In 2024, she participated in the inaugural Forms & Frequencies music series at Stanford University's Cantor Arts Center, presented in conjunction with the exhibition Spirit House.

In January 2025, Shon appeared in Stanford Live's Harps of Asia, performed by Vân-Ánh Vanessa Võ and the Blood Moon Orchestra in the Studio at Bing Concert Hall.

She also participated in Unfolding Koreanness: Exploring Identity in the Age of Migration, an exhibition at the Korean Cultural Center Washington, D.C. in 2025. The exhibition presented a deconstructed gayageum installation and a continuous screening of her sanjo performance.

===Education and outreach===
Shon has given lectures and workshops at the University of California, Santa Cruz, the San Francisco Conservatory of Music, and California State University, Sacramento. In 2019, she gave an invited lecture and performance titled Gayageum: 1,500 Years of Resonance (가야금, 천오백년의 울림) at the Korean Martyrs Catholic Church in San Jose, California, organized by the church library. She has also written columns on Korean traditional music for The Korea Times and The Hyundai News US.

==Compositions==
Shon's compositions span solo gayageum, vocal music, choral works, and cross-cultural ensemble formats. Her music explores connections between Korean traditional aesthetics, improvisation, contemporary composition, and sound art.

Her composition Ancient Traveler was selected for Polar Sounds, an international sound art project by Cities and Memory in collaboration with the Alfred Wegener Institute's Helmholtz Centre for Polar and Marine Research. The work reimagines field recordings from polar oceans through gayageum and Asian instruments. It was later featured in an interactive installation at Klimahaus Bremerhaven and presented through international broadcasts and media coverage, including RTVE and coverage by Mongabay.

Her composition Azul – Two Worlds was created for A Century of Sounds, a project by Cities and Memory in collaboration with the Pitt Rivers Museum at the University of Oxford. The work reinterprets archival Berber field recordings through gayageum performance and Asian instruments.

Ritual, a solo gayageum composition written in 2020 during the COVID-19 pandemic when live performance opportunities were limited, draws on traditional Korean rites (jerye) performed to overcome national hardship, blending the melodic character of the geomungo and the rhythms of percussion instruments on the gayageum's twelve strings.

In May 2024, Shon performed May You Find Rebirth in Paradise, a composition for gayageum, at the Pacific Pythagorean Music Festival, co-presented by sfSound and the Del Sol Quartet.

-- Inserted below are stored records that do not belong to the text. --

(* ===== verification/Streaming.v ===== *)
(** The stream broker of [core/streaming/src/lib.rs]: it dials peers, asks their connection
    handlers for streams and hands the results out.

    Streams, upgrade errors and connection ids are libp2p's; wakers only schedule polls and are
    not part of the state. *)

From S2P Require Import Prelude Collections Server.

Notation ConnectionId := nat (only parsing).

Section streaming.
Context {Stream Error : Type}.

Inductive Event :=
  | IncomingStream (peer : PeerId) (s : Stream)
  | OutgoingStream (peer : PeerId) (r : result Stream Error).

Record Behaviour := {
  stream_requests : list (PeerId * ConnectionId);
  dial_requests : list (PeerId * option ConnectionId * nat);
  connected_peers : LinearMap.LinearMap PeerId ConnectionId;
  events : list Event;
}.
Definition behaviour_default : Behaviour :=
  {| stream_requests := []; dial_requests := []; connected_peers := LinearMap.default; events := [] |}.

Definition with_stream_requests (b : Behaviour) l : Behaviour :=
  {| stream_requests := l; dial_requests := dial_requests b; connected_peers := connected_peers b;
     events := events b |}.
Definition with_dial_requests (b : Behaviour) l : Behaviour :=
  {| stream_requests := stream_requests b; dial_requests := l; connected_peers := connected_peers b;
     events := events b |}.
Definition with_connected (b : Behaviour) m : Behaviour :=
  {| stream_requests := stream_requests b; dial_requests := dial_requests b; connected_peers := m;
     events := events b |}.
Definition with_events (b : Behaviour) l : Behaviour :=
  {| stream_requests := stream_requests b; dial_requests := dial_requests b;
     connected_peers := connected_peers b; events := l |}.
(* ===== verification/NodeStaker.v ===== *)
(** The staking contract [contracts/node_staker/lib.rs]: nodes lock a deposit, vote on each
    other and take the deposit back, less what the votes against them cost.

    A message that panics is reverted, so a call is a function to [outcome]; the arithmetic of a
    contract is checked. The chain's transfer is a parameter. *)

From S2P Require Import Prelude Collections.

Notation AccountId := bytes (only parsing).
Notation CryptoHash := bytes (only parsing).
Notation Ed := bytes (only parsing).

Definition STAKE_AMOUNT : Z := 1000000.
Definition INIT_VOTE_POOL : Z := 3.
Definition STAKE_DURATION_MILIS : Z := 1000 * 60 * 60 * 24 * 30.
Definition BASE_SLASH : Z := 2.
Definition SLASH_FACTOR : Z := 1.

Inductive NodeAddress := Ip4 (b : bytes) | Ip6 (b : bytes).

Inductive StakerEvent :=
  | Joined (identity : Ed) (addr : NodeAddress)
  | AddrChanged (identity : Ed) (addr : NodeAddress)
  | Reclaimed (identity : Ed).

Record Votes := { pool : Z; rating : Z }.
Definition votes_default : Votes := {| pool := INIT_VOTE_POOL; rating := 0 |}.

Record NodeIdentity := { sign : CryptoHash; enc : CryptoHash }.
#[global] Instance node_identity_eq_dec : EqDecision NodeIdentity.
Proof. solve_decision. Defined.
#[global] Instance node_identity_countable : Countable NodeIdentity.
Proof.
  refine (inj_countable' (λ i, (sign i, enc i)) (λ p, {| sign := p.1; enc := p.2 |}) _). by intros [].
Defined.

Record NodeData := { data_sign : CryptoHash; data_enc : CryptoHash; data_id : Ed }.

Record Stake := {
  owner : AccountId;
  amount : Z;
  created_at : Z;
  votes : Votes;
  stake_id : Ed;
  stake_addr : NodeAddress;
}.
(* ===== verification/UserManager.v ===== *)
(** The naming contract [contracts/user_manager/lib.rs]: accounts register the hashes of their
    keys and hold at most one name each. A message that panics is reverted. *)

From S2P Require Import Prelude.

Notation AccountId := bytes (only parsing).
Notation CryptoHash := bytes (only parsing).
Notation RawUserName := bytes (only parsing).

Record Profile := { sign : CryptoHash; enc : CryptoHash }.

Record UserManager := {
  username_to_owner : gmap RawUserName AccountId;
  owner_to_username : gmap AccountId RawUserName;
  identity_to_username : gmap CryptoHash RawUserName;
  identities : gmap AccountId Profile;
}.
Definition user_manager_new : UserManager :=
  {| username_to_owner := ∅; owner_to_username := ∅; identity_to_username := ∅; identities := ∅ |}.

Definition with_owners (u : UserManager) m : UserManager :=
  {| username_to_owner := m; owner_to_username := owner_to_username u;
     identity_to_username := identity_to_username u; identities := identities u |}.
Definition with_usernames (u : UserManager) m : UserManager :=
  {| username_to_owner := username_to_owner u; owner_to_username := m;
     identity_to_username := identity_to_username u; identities := identities u |}.
Definition with_identity_names (u : UserManager) m : UserManager :=
  {| username_to_owner := username_to_owner u; owner_to_username := owner_to_username u;
     identity_to_username := m; identities := identities u |}.
Definition with_identities (u : UserManager) m : UserManager :=
  {| username_to_owner := username_to_owner u; owner_to_username := owner_to_username u;
     identity_to_username := identity_to_username u; identities := m |}.

(* assert!(mapping.insert(k, v).is_none()) *)
Definition insert_new {K V} `{Countable K, EqDecision V} (k : K) (v : V) (m : gmap K V) : outcome (gmap K V) :=
  try! _ := assert_that (m !! k = None) in Done (<[k:=v]> m).
(* assert_eq!(mapping.take(k), Some(v)) *)
Definition take_expected {K V} `{Countable K, EqDecision V} (k : K) (v : V) (m : gmap K V) :
    outcome (gmap K V) :=
  try! _ := assert_that (m !! k = Some v) in Done (delete k m).

(** ** The messages *)

Definition register (caller : AccountId) (data : Profile) (u : UserManager) : outcome UserManager :=
  Done (with_identities u (<[caller:=data]> (identities u))).

Definition pick_name (caller : AccountId) (name : RawUserName) (u : UserManager) : outcome UserManager :=
  try! usernames := insert_new caller name (owner_to_username u) in
  try! owners := insert_new name caller (username_to_owner u) in
  try! identity := unwrap (identities u !! caller) in
  try! names := insert_new (sign identity) name (identity_to_username u) in
  Done (with_identity_names (with_owners (with_usernames u usernames) owners) names).

Definition register_with_name (caller : AccountId) (name : RawUserName) (data : Profile)
    (u : UserManager) : outcome UserManager :=
  try! u := register caller data u in pick_name caller name u.

Definition give_up_name (caller : AccountId) (name : RawUserName) (u : UserManager) : outcome UserManager :=
  try! owners := take_expected name caller (username_to_owner u) in
  try! usernames := take_expected caller name (owner_to_username u) in
  try! identity := unwrap (identities u !! caller) in
  try! names := take_expected (sign identity) name (identity_to_username u) in
  Done (with_identity_names (with_usernames (with_owners u owners) usernames) names).

Definition transfere_name (caller : AccountId) (name : RawUserName) (target : AccountId)
    (u : UserManager) : outcome UserManager :=
  try! u := give_up_name caller name u in
  try! usernames := insert_new target name (owner_to_username u) in
  try! owners := insert_new name target (username_to_owner u) in
  try! identity := unwrap (identities u !! target) in
  try! names := insert_new (sign identity) name (identity_to_username u) in
  Done (with_identity_names (with_owners (with_usernames u usernames) owners) names).

Definition get_profile (account : AccountId) (u : UserManager) : option Profile := identities u !! account.
Definition get_profile_by_name (name : RawUserName) (u : UserManager) : option Profile :=
  match username_to_owner u !! name with Some account => identities u !! account | None => None end.
Definition get_username (identity : CryptoHash) (u : UserManager) : option RawUserName :=
  identity_to_username u !! identity.

Inductive message :=
  | Register (data : Profile)
  | RegisterWithName (name : RawUserName) (data : Profile)
  | PickName (name : RawUserName)
  | GiveUpName (name : RawUserName)
  | TransfereName (name : RawUserName) (target : AccountId).

Definition call (caller : AccountId) (m : message) (u : UserManager) : outcome UserManager :=
  match m with
  | Register data => register caller data u
  | RegisterWithName name data => register_with_name caller name data u
  | PickName name => pick_name caller name u
  | GiveUpName name => give_up_name caller name u
  | TransfereName name target => transfere_name caller name target u
  end.

Definition user_step (u u' : UserManager) : Prop := ∃ caller m, call caller m u = Done u'.

(** ** Names *)

(** The three name tables describe one relation: a name has one owner and one identity, an owner
    or an identity has one name; who has a name has a profile. *)
Record users_ok (u : UserManager) : Prop := {
  ok_owners a n : owner_to_username u !! a = Some n ↔ username_to_owner u !! n = Some a;
  ok_named n : (∃ s, identity_to_username u !! s = Some n) ↔ is_Some (username_to_owner u !! n);
  ok_identity s s' n :
    identity_to_username u !! s = Some n → identity_to_username u !! s' = Some n → s = s';
  ok_profiles a : is_Some (owner_to_username u !! a) → is_Some (identities u !! a);
}.

Lemma insert_new_done {K V} `{Countable K, EqDecision V} (k : K) (v : V) (m m' : gmap K V) :
  insert_new k v m = Done m' ↔ m !! k = None ∧ m' = <[k:=v]> m.
Proof. unfold insert_new, assert_that. case_decide; simpl; [|by split; [|intros []]]. split; [by intros [= <-]|by intros [_ ->]]. Qed.

Lemma take_expected_done {K V} `{Countable K, EqDecision V} (k : K) (v : V) (m m' : gmap K V) :
  take_expected k v m = Done m' ↔ m !! k = Some v ∧ m' = delete k m.
Proof. unfold take_expected, assert_that. case_decide; simpl; [|by split; [|intros []]]. split; [by intros [= <-]|by intros [_ ->]]. Qed.

(** Giving a name to an account, and taking it away. *)
Definition name_given (a : AccountId) (n : RawUserName) (s : CryptoHash) (u : UserManager) : UserManager :=
  {| username_to_owner := <[n:=a]> (username_to_owner u);
     owner_to_username := <[a:=n]> (owner_to_username u);
     identity_to_username := <[s:=n]> (identity_to_username u); identities := identities u |}.
Definition name_taken (a : AccountId) (n : RawUserName) (s : CryptoHash) (u : UserManager) : UserManager :=
  {| username_to_owner := delete n (username_to_owner u);
     owner_to_username := delete a (owner_to_username u);
     identity_to_username := delete s (identity_to_username u); identities := identities u |}.

Definition free (a : AccountId) (n : RawUserName) (s : CryptoHash) (u : UserManager) : Prop :=
  owner_to_username u !! a = None ∧ username_to_owner u !! n = None ∧ identity_to_username u !! s = None.
Definition held (a : AccountId) (n : RawUserName) (s : CryptoHash) (u : UserManager) : Prop :=
  owner_to_username u !! a = Some n ∧ username_to_owner u !! n = Some a ∧ identity_to_username u !! s = Some n.

Lemma pick_name_done a n u u' :
  pick_name a n u = Done u' ↔
  ∃ p, identities u !! a = Some p ∧ free a n (sign p) u ∧ u' = name_given a n (sign p) u.
Proof.
  unfold pick_name. split.
  - intros (m1 & [H1 ->]%insert_new_done & H)%obind_done.
    apply obind_done in H as (m2 & [H2 ->]%insert_new_done & H).
    apply obind_done in H as (p & Hp%unwrap_done & H).
    apply obind_done in H as (m3 & [H3 ->]%insert_new_done & H). simplify_eq. by exists p.
  - intros (p & Hp & (H1 & H2 & H3) & ->). unfold insert_new, assert_that.
    rewrite H1. simpl. rewrite H2. simpl. rewrite Hp. simpl. by rewrite H3.
Qed.
Lemma quiet_step n n' :
  storage (cx n') = storage (cx n) → internal n' = internal n → external n' = external n → step_keeps n n'.
Proof. intros Hs Hi He. split; [by apply quiet_kept|]. unfold nests_ok. by rewrite Hi, He. Qed.

Lemma served_kept :
  Forall (keeps_served (R := R) (St := St) (Addr := A) storage_kept) internal_server ∧
  Forall (keeps_served (R := R) (St := St) (Addr := A) storage_kept) external_server.
Proof.
  apply servers_keep; [apply _| | |by apply storage_operations].
  - intros c c' _. apply quiet_kept.
  - intros i response c. by apply restore_storage_kept.
Qed.

Lemma complete_event_keeps ev n res n' : complete_event ev n = Done (res, n') → step_keeps n n'.
Proof.
  unfold complete_event. destruct (try_unwrap ev) as [rev|]; [|by intros [= _ <-]].
  destruct served_kept as [Hin Hex].
  intros ([[[r b] i] c1] & Ha%(router_try_complete_keeps storage_kept) & Hz)%obind_done; [|done].
  destruct r as [done|].
  - injection Hz as _ <-. split; [apply Ha|]. intros [? ?]. split; [by apply Ha|done].
  - apply obind_done in Hz as ([[[r2 b2] e] c2] & Hb%(router_try_complete_keeps storage_kept) & [= _ <-]); [|done].
    split; [by etrans; [apply Ha|apply Hb]|]. intros [? ?]. split; [by apply Ha|by apply Hb].
Qed.

Lemma handle_request_keeps peer id body n n' : handle_request peer id body n = Done n' → step_keeps n n'.
Proof.
  unfold handle_request. intros (found & _ & Hz)%obind_done.
  destruct found; [|by injection Hz as <-]. destruct body as [|prefix body]; [by injection Hz as <-|].
  cbn zeta in Hz. destruct served_kept as [Hin _].
  apply obind_done in Hz as ([[[r b] i] c1] & Ha%(router_execute_keeps storage_kept) & Hz); [|done].
  assert (step_keeps n (MkNode c1 b i (external n))) as Hs.
  { split; [apply Ha|]. intros [? ?]. split; [by apply Ha|done]. }
  destruct r as [[]|]; injection Hz as <-; [|done|done]. etrans; [exact Hs|by apply quiet_step].
Qed.

Lemma handle_client_message_keeps id req n n' : handle_client_message id req n = Done n' → step_keeps n n'.
Proof.
  unfold handle_client_message. destruct req as [req|]; [|by intros [= <-]].
  destruct (fst _) as [r|]; [|by intros [= <-]]. cbn zeta. destruct served_kept as [_ Hex].
  intros ([[[res b] e] c1] & Ha%(router_execute_keeps storage_kept) & Hz)%obind_done; [|done].
  assert (step_keeps n (MkNode c1 b (internal n) e)) as Hs.
  { split; [apply Ha|]. intros [? ?]. split; [done|by apply Ha]. }
  destruct res as [[]|]; [|by injection Hz as <-|by injection Hz as <-].
  destruct (find_stream _ _); [|done]. injection Hz as <-. etrans; [exact Hs|by apply quiet_step].
Qed.

Lemma handle_event_keeps ev n n' : handle_event ev n = Done n' → step_keeps n n'.
Proof.
  assert (∀ bev, (try! (res, n) := complete_event bev (MkNode (cx n) [] (internal n) (external n)) in
    match res with
    | None => Done n
    | Some (Client pid, id) =>
        match find_stream pid (clients (cx n)) with None => Done n | Some i => Done (write_to i id n) end
    | Some (Server mid, id) => Done (respond_to mid id n)
    end) = Done n' → step_keeps n n') as Hev.
  { intros bev ([res n1] & Ha%complete_event_keeps & Hz)%obind_done.
    assert (step_keeps n n1) as Hs by (etrans; [by apply quiet_step|exact Ha]).
    destruct res as [[[pid|mid] id]|]; [|injection Hz as <-|by injection Hz as <-].
    - destruct (find_stream _ _); injection Hz as <-; [|done]. etrans; [exact Hs|by apply quiet_step].
    - etrans; [exact Hs|by apply quiet_step]. }
  destruct ev as [[[peer call res|peer call body]|inner id|]|]; simpl.
  - apply Hev.
  - apply handle_request_keeps.
  - intros [= <-]. by apply quiet_step.
  - apply (Hev EvOther).
  - by intros [= <-].
Qed.

Lemma handle_stake_event_keeps ev n n' : handle_stake_event ev n = Done n' → step_keeps n n'.
Proof.
  unfold handle_stake_event. destruct ev as [[identity addr|identity addr|identity]|]; [..|by intros [= <-]].
  all: destruct (unpack_node_id identity); [|by intros [= <-]].
  - intros [= <-]. by apply quiet_step.
  - intros [= <-]. by apply quiet_step.
  - intros ([old t] & _ & [= <-])%obind_done. by apply quiet_step.
Qed.
(* ===== verification/Elimination.v ===== *)
(** Gaussian elimination as [utils/berkleamp-welch/src/math.rs] does it ([standardize_matrix] and
    [invert_matrix_with] of Matrix.v): row operations, what they preserve, and the shape they
    leave. Used by the correction of damaged shares in FecDecode.v. *)

From S2P Require Import Prelude Galois Matrix Poly Fec.

(** ** Row operations *)

Definition axpy (fac : Z) (a b : list Z) : list Z := zip_with (λ i o, Z.lxor o (mul fac i)) a b.

Inductive row_op (r : nat) (mx : Matrix) : Matrix → Prop :=
  | op_swap a b : (a < b < r)%nat → row_op r mx (<[a:=row mx b]> (<[b:=row mx a]> mx))
  | op_scale i c : (i < r)%nat → byte c → c ≠ 0 → row_op r mx (<[i:=map (mul c) (row mx i)]> mx)
  | op_add a b fac : a ≠ b → (a < r)%nat → (b < r)%nat → byte fac →
      row_op r mx (<[b:=axpy fac (row mx a) (row mx b)]> mx).
Notation row_ops r := (rtc (row_op r)).

(** A matrix of bytes. *)
Definition mat (r c : nat) (mx : Matrix) : Prop := is_matrix r c mx ∧ Forall (Forall byte) mx.
(** [w] is orthogonal to every row. *)
Definition kernel (r : nat) (mx : Matrix) (w : list Z) : Prop := ∀ j, (j < r)%nat → dot (row mx j) w = 0.
(** A property of rows that linear combinations keep. *)
Definition linear (c : nat) (P : list Z → Prop) : Prop :=
  (∀ f l, byte f → length l = c → Forall byte l → P l → P (map (mul f) l)) ∧
  (∀ f a b, byte f → length a = c → length b = c → Forall byte a → Forall byte b → P a → P b → P (axpy f a b)).

Lemma row_insert (mx : Matrix) b l j : (b < length mx)%nat → row (<[b:=l]> mx) j = if decide (j = b) then l else row mx j.
Proof.
  intros Hb. unfold row. rewrite !nth_lookup. case_decide as Hd.
  - subst. by rewrite list_lookup_insert_eq.
  - by rewrite list_lookup_insert_ne.
Qed.
Lemma row_lookup (mx : Matrix) j : (j < length mx)%nat → mx !! j = Some (row mx j).
Proof.
  intros Hj. destruct (lookup_lt_is_Some_2 mx j Hj) as [l Hl]. unfold row. by rewrite (nth_lookup_Some _ _ _ _ Hl).
Qed.
Lemma mat_row r c mx j : mat r c mx → (j < r)%nat → length (row mx j) = c ∧ Forall byte (row mx j).
Proof.
  intros [[Hr Hc] Hb] Hj. assert (row mx j ∈ mx) as Hin by (eapply list_elem_of_lookup_2, row_lookup; lia).
  rewrite Forall_forall in Hc, Hb. auto.
Qed.
Lemma mat_insert r c mx b l : mat r c mx → length l = c → Forall byte l → mat r c (<[b:=l]> mx).
Proof.
  intros [[Hr Hc] Hb] Hl Hlb. split; [split|]; [by rewrite length_insert|by apply Forall_insert..].
Qed.
Lemma mul_map_byte c l : Forall byte (map (mul c) l).
Proof. apply Forall_map, Forall_forall. intros x _. apply mul_any_byte. Qed.
Lemma axpy_rows_length f a b : length a = length b → length (axpy f a b) = length b.
Proof. intros Hl. unfold axpy. rewrite length_zip_with. lia. Qed.
Lemma axpy_bytes f a b : Forall byte b → Forall byte (axpy f a b).
Proof.
  intros Hb. unfold axpy. revert a. induction Hb as [|y b Hy _ IH]; intros [|x a]; simpl; constructor; [|apply IH].
  apply lxor_byte; [done|apply mul_any_byte].
Qed.
Lemma nth_axpy f a b l : length a = length b → byte f →
  nth l (axpy f a b) 0 = Z.lxor (nth l b 0) (mul f (nth l a 0)).
Proof.
  intros Hl Hf. unfold axpy. revert b l Hl. induction a as [|x a IH]; intros [|y b] [|l] Hl; simplify_eq/=; auto.
  1,2: by rewrite mul_0_r by done.
Qed.
Lemma nth_scale c l i : byte c → nth i (map (mul c) l) 0 = mul c (nth i l 0).
Proof. intros Hc. revert i. induction l as [|x l IH]; intros [|i]; simpl; auto; by rewrite mul_0_r. Qed.

(* equal up to the order of a sum *)
Ltac xor_solve := apply Z.bits_inj'; intros ? _; rewrite ?Z.lxor_spec, ?Z.bits_0;
  repeat match goal with |- context [Z.testbit ?a ?n] => destruct (Z.testbit a n) end; reflexivity.

Lemma dot_axpy f a b w : byte f → length a = length b → Forall byte a → Forall byte b → Forall byte w →
  dot (axpy f a b) w = Z.lxor (dot b w) (mul f (dot a w)).
Proof.
  intros Hf Hl Ha. revert b w Hl. induction Ha as [|x a Hx Ha IH]; intros [|y b] w Hl Hb Hw; simplify_eq/=.
  { by rewrite mul_0_r by done. }
  apply Forall_cons in Hb as [Hy Hb]. destruct Hw as [|z w Hz Hw]; [unfold dot; simpl; by rewrite mul_0_r|].
  change (axpy f (x :: a) (y :: b)) with (Z.lxor y (mul f x) :: axpy f a b). rewrite !dot_cons, IH by done.
  rewrite mul_lxor_l by (done || apply mul_any_byte). rewrite mul_lxor_r by (done || apply mul_any_byte || apply dot_byte).
  rewrite mul_assoc by done. xor_solve.
Qed.
Lemma dot_map_scale c l w : byte c → Forall byte l → Forall byte w → dot (map (mul c) l) w = mul c (dot l w).
Proof. apply dot_scale. Qed.

Section ops.
Context (r c : nat).
Implicit Types (mx : Matrix) (w : list Z).

Lemma row_op_mat mx mx' : mat r c mx → row_op r mx mx' → mat r c mx'.
Proof.
  intros Hm [a b Hab|i f Hi Hf Hz|a b f Hne Ha Hb Hf].
  - destruct (mat_row _ _ _ a Hm), (mat_row _ _ _ b Hm); [lia..|]. by do 2 (apply mat_insert; [|done..]).
  - destruct (mat_row _ _ _ i Hm); [done|]. apply mat_insert; [done|by rewrite length_map|apply mul_map_byte].
  - destruct (mat_row _ _ _ a Hm), (mat_row _ _ _ b Hm); [done..|].
    apply mat_insert; [done|rewrite axpy_rows_length; congruence|by apply axpy_bytes].
Qed.

(* the rows after an operation *)
Lemma row_op_linear P mx mx' : linear c P → mat r c mx → row_op r mx mx' →
  (∀ j, (j < r)%nat → P (row mx j)) → ∀ j, (j < r)%nat → P (row mx' j).
Proof.
  intros [Hs Ha] Hm Ho HP j Hj. pose proof Hm as [[Hr _] _].
  destruct Ho as [a b Hab|i f Hi Hf Hz|a b f Hne Hai Hb Hf]; rewrite !row_insert by (rewrite ?length_insert; lia).
  - repeat case_decide; apply HP; lia.
  - case_decide; [|by apply HP]. destruct (mat_row _ _ _ i Hm); [done|]. by apply Hs; auto.
  - case_decide; [|by apply HP]. destruct (mat_row _ _ _ a Hm), (mat_row _ _ _ b Hm); [done..|]. by apply Ha; auto.
Qed.
Section system.
Context (l : list (Z * Z)) (P : list Z) (e k : nat).
Notation q := (e + k)%nat.
Notation dim := (e + k + e)%nat.
Context (Hlen : length l = dim) (Hnd : NoDup l.*1) (Hl : Forall (λ p, byte p.1 ∧ byte p.2) l).
Context (HP : length P = k) (HPb : Forall byte P).
(** the points with the value of [P], and the others *)
Definition right (p : Z * Z) : Prop := p.2 = horner P p.1.
#[global] Instance right_dec p : Decision (right p).
Proof. unfold right. apply _. Defined.
Notation good := (filter right l).
Notation errs := (filter (λ p, ¬ right p) l).
Context (Herr : (length errs ≤ e)%nat) (Hsize : (k + e ≤ 255)%nat) (Hk : (0 < k)%nat).
Notation m := (length errs).
Notation rows := (map (λ p, bw_row e q p.1 p.2) l).
Notation units := (map (λ i, <[i:=1]> (zeros dim)) (range 0 dim)).
Notation rhs := (map (λ p, mul (exp p.1 e) p.2) l).

Lemma point_bytes p : p ∈ l → byte p.1 ∧ byte p.2.
Proof. intros Hp. rewrite Forall_forall in Hl. auto. Qed.
Lemma good_bad_length : (length good + m = dim)%nat.
Proof.
  rewrite <-Hlen. clear. induction l as [|p l' IH]; [done|]. rewrite !filter_cons.
  destruct (decide (right p)), (decide (¬ right p)); try done; simpl; lia.
Qed.
Lemma filter_points (R : Z * Z → Prop) `{!∀ p, Decision (R p)} : NoDup (filter R l).*1 ∧ Forall byte (filter R l).*1.
Proof.
  split; [eapply sublist_NoDup; [exact Hnd|]; apply fmap_sublist, sublist_filter|].
  apply Forall_fmap, Forall_forall. intros p [_ Hp]%list_elem_of_filter. by apply point_bytes.
Qed.
Lemma good_point p : p ∈ l → right p → p.1 ∈ good.*1.
Proof. intros Hp Hr. apply list_elem_of_fmap. exists p. split; [done|]. by apply list_elem_of_filter. Qed.
Lemma bad_point p : p ∈ l → ¬ right p → p.1 ∈ errs.*1.
Proof. intros Hp Hr. apply list_elem_of_fmap. exists p. split; [done|]. by apply list_elem_of_filter. Qed.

In June 2026, four of her original compositions received world premieres at Old First Concerts in San Francisco: Prologue, Mugunghwa: Red Light, Green Light, 도깨비불 (Will-o'-the-Wisp), and 구미호 (Gumiho). The Korea Times described her playing as going "beyond mere accompaniment," demonstrating "delicate technique and a gayageum sound that showcased the beauty of the instrument," with "a ripened mood that only the gayageum can convey."

==Discography==
- Dialogue (2022) – improvisational duo album with pianist James Armstrong.
- Scattered Melodies (Live in San Francisco) (2023) – live recording of Kim Juk-pa style gayageum sanjo performed at Old First Concerts, San Francisco.
- Ancient Traveler (colliding icebergs) (2023) – a released track from Polar Sounds, an international sound art project by Cities and Memory in collaboration with the Alfred Wegener Institute's Helmholtz Centre for Polar and Marine Research.

==Awards==
Shon has won numerous national and regional Korean traditional music competitions, including the Grand Prize at the Goryeong National Gayageum Competition in 1993, and the Grand Award in the Korean Traditional Music Division at the 8th Dalgubeol Arts Festival in 1989.